(** The characters of a string as index-keyed properties, which is what
    spreading a string enumerates. *)
Fixpoint chars_from (i : nat) (s : string) : obj :=
  match s with
  | EmptyString => []
  | String c rest =>
      (NilZero.string_of_uint (Nat.to_uint i), VStr (String c EmptyString))
        :: chars_from (S i) rest
  end.

(** The properties that [...v] contributes to an object literal:
    [null], [undefined], numbers and booleans contribute none. *)
Definition own_props (v : value) : obj :=
  match v with
  | VObj ps => ps
  | VStr s => chars_from 0 s
  | _ => []
  end.

(** An optional object argument: [None] is an omitted ([undefined]) or
    [null] argument. *)
Definition optional (o : option obj) : obj :=
  match o with
  | Some ps => ps
  | None => []
  end.

Definition of_optional (o : option obj) : value :=
  match o with
  | Some ps => VObj ps
  | None => VUndefined
  end.

(** ToBoolean, as used by [!], [||] and [?:]. *)
Definition truthy (v : value) : bool :=
  match v with
  | VUndefined | VNull => false
  | VBool b => b
  | VNum n => negb (Z.eqb n 0)
  | VStr s => negb (String.eqb s "")
  | VObj _ => true
  end.

(** [a || b]. *)
Definition or_else (a b : value) : value := if truthy a then a else b.

(** What a [throw] or a rejected promise carries: a value, or the
    [TypeError] raised by reading property [prop] of [undefined] or
    [null]. *)
Inductive thrown : Type :=
| Thrown (v : value)
| TypeError (prop : string).

(** [v.k] on an arbitrary value.  Reading a property of [undefined] or
    [null] throws; a primitive has none of the properties the
    dispatchers read ([response], [data], [error]). *)
Definition member (v : value) (k : string) : thrown + value :=
  match v with
  | VUndefined | VNull => inl (TypeError k)
  | VObj ps => inr (get ps k)
  | VBool _ | VNum _ | VStr _ => inr VUndefined
  end.

End Js.
Import Js.

(* ================================================================== *)
(** ** Collaborators outside the repository *)
(* ================================================================== *)

Inductive hash_algorithm : Type := sha384 | sha512.

(** The library functions the clients call and whose results they only
    pass on. *)
Record Externals : Type := {
  (** [crypto.createHmac(alg, key).update(msg).digest('hex')] *)
  hmac_hex : hash_algorithm -> string -> string -> string;
  (** [new Buffer(s).toString('base64')] *)
  base64 : string -> string;
  (** [JSON.stringify] of an object *)
  JSON_stringify : value -> string;
  (** the percent-encoder [qs] applies to every key and value *)
  uri_encode : string -> string;
  (** [String(n)] and [n.toString()] of a number *)
  number_to_string : Z -> string
}.

Section Conversions.

Variable E : Externals.

(** ToString, as applied by a template literal. *)
Definition to_string (v : value) : string :=
  match v with
  | VUndefined => "undefined"
  | VNull => "null"
  | VBool true => "true"
  | VBool false => "false"
  | VNum n => number_to_string E n
  | VStr s => s
  | VObj _ => "[object Object]"
  end.

(** [qs.stringify] with its default options, per key: lib/stringify.js
    of the [qs] package.  [undefined] yields no entry, [null] is turned
    into the empty string, a primitive yields [key=value] with both sides
    encoded, an object recurses with the key [prefix[k]]. *)
Fixpoint qs_entries (prefix : string) (v : value) : list string :=
  match v with
  | VUndefined => []
  | VNull => [uri_encode E prefix ++ "=" ++ uri_encode E ""]
  | VBool b => [uri_encode E prefix ++ "=" ++ uri_encode E (to_string (VBool b))]
  | VNum n => [uri_encode E prefix ++ "=" ++ uri_encode E (number_to_string E n)]
  | VStr s => [uri_encode E prefix ++ "=" ++ uri_encode E s]
  | VObj ps =>
      (fix each (l : list (string * value)) : list string :=
         match l with
         | [] => []
         | (k, x) :: rest =>
             List.app (qs_entries (prefix ++ "[" ++ k ++ "]") x) (each rest)
         end) ps
  end.

(** The entries of a whole query object, in key order. *)
Definition qs_pairs (ps : obj) : list string :=
  flat_map (fun kv => qs_entries (fst kv) (snd kv)) ps.

(** [qs.stringify(v)]: the entries joined by [&]; anything that is not
    an object gives the empty string. *)
Definition qs_stringify (v : value) : string :=
  match v with
  | VObj ps => String.concat "&" (qs_pairs ps)
  | _ => ""
  end.

End Conversions.

(* ================================================================== *)
(** ** Effects of the client methods *)
(* ================================================================== *)

Module Effects.

(** Convenient container for API keys. *)
Record IApiAuth : Type := {
  publicKey : string;
  privateKey : string
}.

(** [this.auth] as a JavaScript value. *)
Definition auth_value (a : option IApiAuth) : value :=
  match a with
  | None => VUndefined
  | Some k => VObj [("publicKey", VStr (publicKey k));
                    ("privateKey", VStr (privateKey k))]
  end.

(** How the promise returned by an [async] method settles. *)
Inductive settled : Type :=
| Resolved (response : value)
| Rejected (reason : thrown).

(** A method body as a tree of the effects it performs, in order:
    reading and assigning [this.auth], reading the clock, and awaiting
    the HTTP transport, which answers with a response ([inr]) or fails
    with an error ([inl]). *)
Inductive prog (A : Type) : Type :=
| Ret (a : A)
| ReadAuth (k : option IApiAuth -> prog A)
| WriteAuth (a : IApiAuth) (k : prog A)
| Now (k : Z -> prog A)
| Axios (cfg : obj) (k : value + value -> prog A).

Arguments Ret {A} a.
Arguments ReadAuth {A} k.
Arguments WriteAuth {A} a k.
Arguments Now {A} k.
Arguments Axios {A} cfg k.

Fixpoint bind {A B : Type} (p : prog A) (f : A -> prog B) : prog B :=
  match p with
  | Ret a => f a
  | ReadAuth k => ReadAuth (fun a => bind (k a) f)
  | WriteAuth a k => WriteAuth a (bind k f)
  | Now k => Now (fun t => bind (k t) f)
  | Axios cfg k => Axios cfg (fun r => bind (k r) f)
  end.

---------------

#### TASK PROMPT:
In the entries above, find the line holding "Variable E : Externals." and the line holding "(number_to_string E n)]"; print both of them and every line between, exactly, and nothing else.

#### EXERCISE OUTPUT:
Variable E : Externals.

(** ToString, as applied by a template literal. *)
Definition to_string (v : value) : string :=
  match v with
  | VUndefined => "undefined"
  | VNull => "null"
  | VBool true => "true"
  | VBool false => "false"
  | VNum n => number_to_string E n
  | VStr s => s
  | VObj _ => "[object Object]"
  end.

(** [qs.stringify] with its default options, per key: lib/stringify.js
    of the [qs] package.  [undefined] yields no entry, [null] is turned
    into the empty string, a primitive yields [key=value] with both sides
    encoded, an object recurses with the key [prefix[k]]. *)
Fixpoint qs_entries (prefix : string) (v : value) : list string :=
  match v with
  | VUndefined => []
  | VNull => [uri_encode E prefix ++ "=" ++ uri_encode E ""]
  | VBool b => [uri_encode E prefix ++ "=" ++ uri_encode E (to_string (VBool b))]
  | VNum n => [uri_encode E prefix ++ "=" ++ uri_encode E (number_to_string E n)]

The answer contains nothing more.